Work instruction → When you reach the line containing "induction a as [|c a IH]; intros Ha." in the entries below, begin reproducing lines exactly, and stop once the line containing "without a newline" is done.

(Stored data)
-------------------------

(** * z.ai2api_deno: the streaming translation engine, embedded and verified

    A shallow embedding of
      - [app/utils/sse_parser.ts]        (SSEParser.iterEvents),
      - [app/utils/tools.ts]             (extractToolInvocations, removeToolJsonContent),
      - [app/utils/helpers.ts]           (transformThinkingContent),
      - [app/core/response_handlers.ts]  (StreamResponseHandler, NonStreamResponseHandler),
    followed by the properties of the specification that concern them.

    JavaScript strings are sequences of UTF-16 code units: [jsstr] is a list
    of code units held in [N].  Generators are modelled by the list of values
    they yield; a thrown exception is an explicit outcome.  The built-ins
    that the code calls (trim, split, the regular expressions, JSON.parse,
    JSON.stringify, TextDecoder) are modelled from their standards.  Debug
    logging, which has no effect on what is returned or yielded, is left
    out. *)

From Stdlib Require Import NArith ZArith Bool String Ascii List Lia.
Import ListNotations.
Local Open Scope N_scope.
Set Warnings "-register-all,-abstract-large-number".


(* ================================================================== *)
(** ** JavaScript strings *)
(* ================================================================== *)

Module JS.

Definition jsstr := list N.

(** An ASCII literal as a JavaScript string. *)
Definition lit (s : string) : jsstr :=
  map N_of_ascii (list_ascii_of_string s).

(** The same, where an apostrophe in the literal stands for the double
    quote U+0022 (which the literals of this file never contain). *)
Definition q (s : string) : jsstr :=
  map (fun c => if c =? 39 then 34 else c) (lit s).

Definition nl : jsstr := [10].

Fixpoint eqb (a b : jsstr) : bool :=
  match a, b with
  | [], [] => true
  | x :: a', y :: b' => (x =? y) && eqb a' b'
  | _, _ => false
  end.

(** ECMAScript WhiteSpace and LineTerminator code units: what
    [String.prototype.trim] strips and what [\s] matches. *)
Definition is_space (c : N) : bool :=
  (c =? 9) || (c =? 10) || (c =? 11) || (c =? 12) || (c =? 13) || (c =? 32)
  || (c =? 160) || (c =? 5760) || ((8192 <=? c) && (c <=? 8202))
  || (c =? 8232) || (c =? 8233) || (c =? 8239) || (c =? 8287)
  || (c =? 12288) || (c =? 65279).

(** LineTerminator: where [^] matches under the [m] flag. *)
Definition is_line_terminator (c : N) : bool :=
  (c =? 10) || (c =? 13) || (c =? 8232) || (c =? 8233).

Fixpoint trimStart (s : jsstr) : jsstr :=
  match s with
  | [] => []
  | c :: s' => if is_space c then trimStart s' else s
  end.

Fixpoint trimEnd (s : jsstr) : jsstr :=
  match s with
  | [] => []
  | c :: s' =>
      match trimEnd s' with
      | [] => if is_space c then [] else [c]
      | t => c :: t
      end
  end.

Definition trim (s : jsstr) : jsstr := trimEnd (trimStart s).

(** [strip_prefix p s] is the rest of [s] after the prefix [p], if [s] starts
    with [p]. *)
Fixpoint strip_prefix (p s : jsstr) : option jsstr :=
  match p with
  | [] => Some s
  | x :: p' =>
      match s with
      | y :: s' => if x =? y then strip_prefix p' s' else None
      | [] => None
      end
  end.

Definition startsWith (s p : jsstr) : bool :=
  match strip_prefix p s with Some _ => true | None => false end.

(** [s.indexOf(c)] for a one-unit needle: [None] is JavaScript's -1. *)
Fixpoint indexOf (c : N) (s : jsstr) : option nat :=
  match s with
  | [] => None
  | x :: s' => if x =? c then Some O
               else match indexOf c s' with
                    | Some i => Some (S i)
                    | None => None
                    end
  end.
Lemma prefix_nl_cons c s :
  String.prefix cli.NL (String c s) = bool_decide (c = "010"%char).
Proof.
  cbn [String.prefix cli.NL]. rewrite prefix_empty.
  destruct (ascii_dec "010" c) as [<-|]; [done|].
  symmetry. apply bool_decide_eq_false. congruence.
Qed.

Lemma split_nl_app a b :
  contains cli.NL a = false →
  split cli.NL (a +:+ cli.NL +:+ b) = a :: split cli.NL b.
Proof.
  induction a as [|c a IH]; intros Ha.
  { change (EmptyString +:+ cli.NL +:+ b) with (String "010" b).
    unfold split. by rewrite split_from_cons, prefix_nl_cons. }
  rewrite contains_cons in Ha. apply orb_false_iff in Ha as [Hp Ha].
  rewrite str_app_cons. unfold split in *. rewrite split_from_cons.
  rewrite prefix_nl_cons in *. rewrite Hp. by rewrite IH.
Qed.

Lemma wrap_loop_acc width kw acc (paragraphs : list string) :
  cli.wrap_with_newlines_loop wrap_kwargs _original_wrap width kw acc paragraphs
  = (lines ← cli.wrap_with_newlines_loop wrap_kwargs _original_wrap width kw []
               paragraphs;
     OK (acc ++ lines)).
Proof.
  revert acc. induction paragraphs as [|p ps IH]; intros acc.
  { cbn. by rewrite app_nil_r. }
  cbn [cli.wrap_with_newlines_loop].
  destruct (_original_wrap p width kw) as [lines|e]; [|done].
  cbn [mbind result_bind]. rewrite (IH (acc ++ lines)), (IH ([] ++ lines)).
  destruct (cli.wrap_with_newlines_loop _ _ _ _ [] ps) as [r|e]; [|done].
  cbn. by rewrite app_assoc.
Qed.

(** X22. [wrap_with_newlines] keeps the line breaks of the text: a text
    without a newline is wrapped as [textwrap.wrap] wraps it, and the
    lines of a text with a newline are the lines of its first paragraph
    followed by those of the rest; an exception of [textwrap.wrap] on a
    paragraph ends the call. *)
Theorem wrap_with_newlines_by_paragraph a b width kw :
  contains cli.NL a = false →
  wrap_with_newlines a width kw = _original_wrap a width kw
  ∧ wrap_with_newlines (a +:+ cli.NL +:+ b) width kw
    = (first ← _original_wrap a width kw;
       rest ← wrap_with_newlines b width kw;
       OK (first ++ rest)).
Proof.
  intros Ha. unfold cli.wrap_with_newlines. split.
  - rewrite count_zero_split by done. cbn.
    by destruct (_original_wrap a width kw).
  - rewrite split_nl_app by done. cbn [cli.wrap_with_newlines_loop].
    destruct (_original_wrap a width kw) as [first|e]; [|done].
    cbn [mbind result_bind]. by rewrite wrap_loop_acc.
Qed.

(** [format_option] formats with [wrap_with_newlines] in place of
    [textwrap.wrap]. When the base class returns, the binding of
    [textwrap.wrap] is what it was before the call; when the base class
    raises, [wrap_with_newlines] stays bound, and a later call that
    returns keeps it bound. *)
Lemma format_option_binding option option' textwrap_wrap :
  (∀ r, base_format_option wrap_with_newlines option = OK r →
        format_option option textwrap_wrap = (OK r, textwrap_wrap))
  ∧ (∀ e, base_format_option wrap_with_newlines option = Raise e →
          format_option option textwrap_wrap = (Raise e, wrap_with_newlines)
          ∧ ∀ r, base_format_option wrap_with_newlines option' = OK r →
                 format_option option' (format_option option textwrap_wrap).2
                 = (OK r, wrap_with_newlines)).
Proof.
  unfold cli.format_option. split.
  - by intros r ->.
  - intros e ->. split; [done|]. by intros r ->.
Qed.

End HelpFormatterFacts.

(** ** Further examples *)

Lemma later_remap_overrides_witness :
  ∃ m', cli.load_mappings (["foo:=bar"; "x:=y"] ++ "foo := baz" :: ["-q"]) = OK m'
        ∧ m' !! "foo" = Some "baz"
        ∧ ∀ k, k ≠ "foo" →
               m' !! k
               = (<["foo" := "bar"]> (<["x" := "y"]> ∅) : gmap string string) !! k.
Proof.
  apply (later_remap_overrides ["foo:=bar"; "x:=y"] "foo := baz" "foo " " baz"
           (<["foo" := "bar"]> (<["x" := "y"]> ∅)) ["-q"]);
    try reflexivity; try discriminate.
  repeat constructor.
Defined.

Lemma mappings_well_formed_witness :
  "a" ≠ EmptyString ∧ "b c" ≠ EmptyString ∧ strip "a" = "a" ∧ strip "b c" = "b c"
  ∧ cli.is_parameter_assignment "a" = false.
Proof.
  apply (mappings_well_formed [" a := b c "; "_p:=q"]
           (<["a" := "b c"]> ∅) "a" "b c"); reflexivity.
Defined.

Lemma mappings_come_from_tokens_witness :
  ∃ arg s d, arg ∈ [" a := b c "; "_p:=q"] ∧ arg = s +:+ cli.REMAP +:+ d
             ∧ split cli.REMAP arg = [s; d] ∧ "a" = strip s ∧ "b c" = strip d.
Proof.
  apply (mappings_come_from_tokens [" a := b c "; "_p:=q"]
           (<["a" := "b c"]> ∅) "a" "b c"); reflexivity.
Defined.

Lemma remap_token_round_trip_witness :
  cli.load_mappings [" robot " +:+ cli.REMAP +:+ "r2 d2"]
  = OK (<["robot" := "r2 d2"]> ∅)
  ∧ cli.filter_remap [" robot " +:+ cli.REMAP +:+ "r2 d2"] = [].
Proof.
  apply (remap_token_round_trip " robot " "r2 d2");
    try reflexivity; discriminate.
Defined.

Lemma resolved_options_shape_witness :
  ∃ out jd v m,
    options_dict (PStr "out.urdf") false 0 (<["a" := "b"]> ∅)
    = options_dict out jd v m
    ∧ cli.load_mappings ["-q"; "a:=b"; "-o"; "out.urdf"; "in.xacro"] = OK m
    ∧ (out = PNone ∨ ∃ f, out = PStr f).
Proof.
  apply (resolved_options_shape plain_stderr digit_int plain_repr
           ["-q"; "a:=b"; "-o"; "out.urdf"; "in.xacro"] true _ (PStr "in.xacro")).
  reflexivity.
Defined.

Lemma resolved_input_is_an_argument_witness :
  (PStr "in.xacro" = PNone ∧ true = false)
  ∨ ∃ p, PStr "in.xacro" = PStr p ∧ p ∈ ["-q"; "a:=b"; "in.xacro"]
         ∧ contains cli.REMAP p = false.
Proof.
  apply (resolved_input_is_an_argument plain_stderr digit_int plain_repr
           ["-q"; "a:=b"; "in.xacro"] true
           (options_dict PNone false 0 (<["a" := "b"]> ∅)) (PStr "in.xacro")).
  reflexivity.
Defined.

Lemma process_args_exceptions_witness :
  (∃ b, b ∈ ["-q"; "--bogus"] ∧ rejected b = true
        ∧ SystemExit 2 "no such option: --bogus" = cli.invalid_remapping b)
  ∨ parser_exit (SystemExit 2 "no such option: --bogus")
  ∨ (SystemExit 2 "no such option: --bogus" = TypeError
     ∧ ∃ options pos_args,
         optparse.parse_args (cli.ColoredOptionParser_error plain_stderr)
           digit_int plain_repr cli.parser (cli.filter_remap ["-q"; "--bogus"])
         = OK (options, pos_args)
         ∧ options !! "in_order" = Some (PBool true)).
Proof.
  apply (process_args_exceptions plain_stderr digit_int plain_repr
           ["-q"; "--bogus"] true).
  reflexivity.
Defined.

Lemma help_preempts_witness :
  cli.process_args plain_stderr digit_int plain_repr
    (["-v"; "-q"] ++ "-h" :: ["--bogus"; "a:=b"]) true = Raise (SystemExit 0 "")
  ∧ cli.process_args plain_stderr digit_int plain_repr
      (["-v"; "-q"] ++ "--help" :: ["--bogus"; "a:=b"]) true
    = Raise (SystemExit 0 "").
Proof.
  apply (help_preempts plain_stderr digit_int plain_repr [Verbose; Quiet]
           ["--bogus"; "a:=b"] true (<["a" := "b"]> ∅));
    [repeat constructor|reflexivity].
Defined.

Lemma missing_option_value_witness :
  cli.process_args plain_stderr digit_int plain_repr (["-v"] ++ ["-o"]) true
  = Raise (SystemExit 2 "-o option requires 1 argument")
  ∧ cli.process_args plain_stderr digit_int plain_repr
      (["-v"] ++ ["--verbosity"]) true
    = Raise (SystemExit 2 "--verbosity option requires 1 argument").
Proof.
  apply (missing_option_value plain_stderr digit_int plain_repr [Verbose] true).
  repeat constructor.
Defined.





Lemma flags_after_input_witness :
  cli.process_args plain_stderr digit_int plain_repr
    (["-q"] ++ "in.xacro" :: ["-v"; "--verbosity"; "3"; "-v"]) true
  = OK (options_dict PNone false 4 ∅, PStr "in.xacro").
Proof.
  apply (flags_after_input plain_stderr digit_int plain_repr [Quiet]
           [Verbose; Level "3" 3; Verbose] "in.xacro" true);
    try reflexivity; repeat constructor.
Defined.

Lemma message_without_alt_text_completes_iff_witness :
  raises (cli.message plain_stderr (PStr "note") []
            (cli.make_kwargs (Some (cli.make_stream (Some true))) None
               (Some (PStr "yellow")))) = false.
Proof.
  apply (message_without_alt_text_completes_iff plain_stderr "note" []
           (Some (cli.make_stream (Some true))) "yellow").
  split; [by right|reflexivity].
Defined.

Lemma process_exception_keeps_redirect_witness :
  ∃ w' sink,
    xacro.process failing_engine "in.xacro" false true 1 ∅ terminal_world
    = (Raise (RuntimeError "no such file"), w')
    ∧ xacro.sys_stdout w' = sink ∧ sink ≠ xacro.sys_stdout terminal_world
    ∧ (sink ∉ dom (xacro.heap terminal_world))
    ∧ xacro.heap w'
      = <[sink := xacro.StringIO (join "" ["<robot>"])
                    (String.length (join "" ["<robot>"]))]>
          (xacro.heap terminal_world).
Proof.
  apply (process_exception_keeps_redirect failing_engine "in.xacro" false true 1
           ∅ ["<robot>"] (RuntimeError "no such file") terminal_world).
  reflexivity.
Defined.


Lemma wrap_with_newlines_by_paragraph_witness :
  cli.wrap_with_newlines unit line_wrap "usage" 20 () = OK ["usage"]
  ∧ cli.wrap_with_newlines unit line_wrap
      ("first" +:+ cli.NL +:+ ("second" +:+ cli.NL +:+ "third")) 20 ()
    = OK (["first"] ++ ["second"; "third"]).
Proof.
  destruct (wrap_with_newlines_by_paragraph unit line_wrap "usage" "" 20 ()) as [H1 _];
    [reflexivity|].
  destruct (wrap_with_newlines_by_paragraph unit line_wrap "first"
              ("second" +:+ cli.NL +:+ "third") 20 ()) as [_ H2]; [reflexivity|].
  split; [exact H1|]. rewrite H2. reflexivity.
Defined.

Lemma positional_count_check_witness :
  cli.process_args plain_stderr digit_int plain_repr
    ["a.xacro"; "-q"; "b.xacro"] true
  = Raise (SystemExit 2
             (decorated "91" "" "expected exactly one input file as argument"
                plain_stderr))
  ∧ ∃ out jd v,
      cli.process_args plain_stderr digit_int plain_repr
        ["a.xacro"; "-q"; "b.xacro"] false
      = OK (options_dict out jd v ∅, PNone).
Proof.
  apply (positional_count_check plain_stderr digit_int plain_repr
           ["a.xacro"; "-q"; "b.xacro"] ∅
           (<["verbosity" := PInt 0]> (optparse.defaults cli.parser))
           ["a.xacro"; "b.xacro"]); try reflexivity.
  simpl. lia.
Defined.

-------------------------

Response box →
  induction a as [|c a IH]; intros Ha.
  { change (EmptyString +:+ cli.NL +:+ b) with (String "010" b).
    unfold split. by rewrite split_from_cons, prefix_nl_cons. }
  rewrite contains_cons in Ha. apply orb_false_iff in Ha as [Hp Ha].
  rewrite str_app_cons. unfold split in *. rewrite split_from_cons.
  rewrite prefix_nl_cons in *. rewrite Hp. by rewrite IH.
Qed.

Lemma wrap_loop_acc width kw acc (paragraphs : list string) :
  cli.wrap_with_newlines_loop wrap_kwargs _original_wrap width kw acc paragraphs
  = (lines ← cli.wrap_with_newlines_loop wrap_kwargs _original_wrap width kw []
               paragraphs;
     OK (acc ++ lines)).
Proof.
  revert acc. induction paragraphs as [|p ps IH]; intros acc.
  { cbn. by rewrite app_nil_r. }
  cbn [cli.wrap_with_newlines_loop].
  destruct (_original_wrap p width kw) as [lines|e]; [|done].
  cbn [mbind result_bind]. rewrite (IH (acc ++ lines)), (IH ([] ++ lines)).
  destruct (cli.wrap_with_newlines_loop _ _ _ _ [] ps) as [r|e]; [|done].
  cbn. by rewrite app_assoc.
Qed.

(** X22. [wrap_with_newlines] keeps the line breaks of the text: a text
    without a newline is wrapped as [textwrap.wrap] wraps it, and the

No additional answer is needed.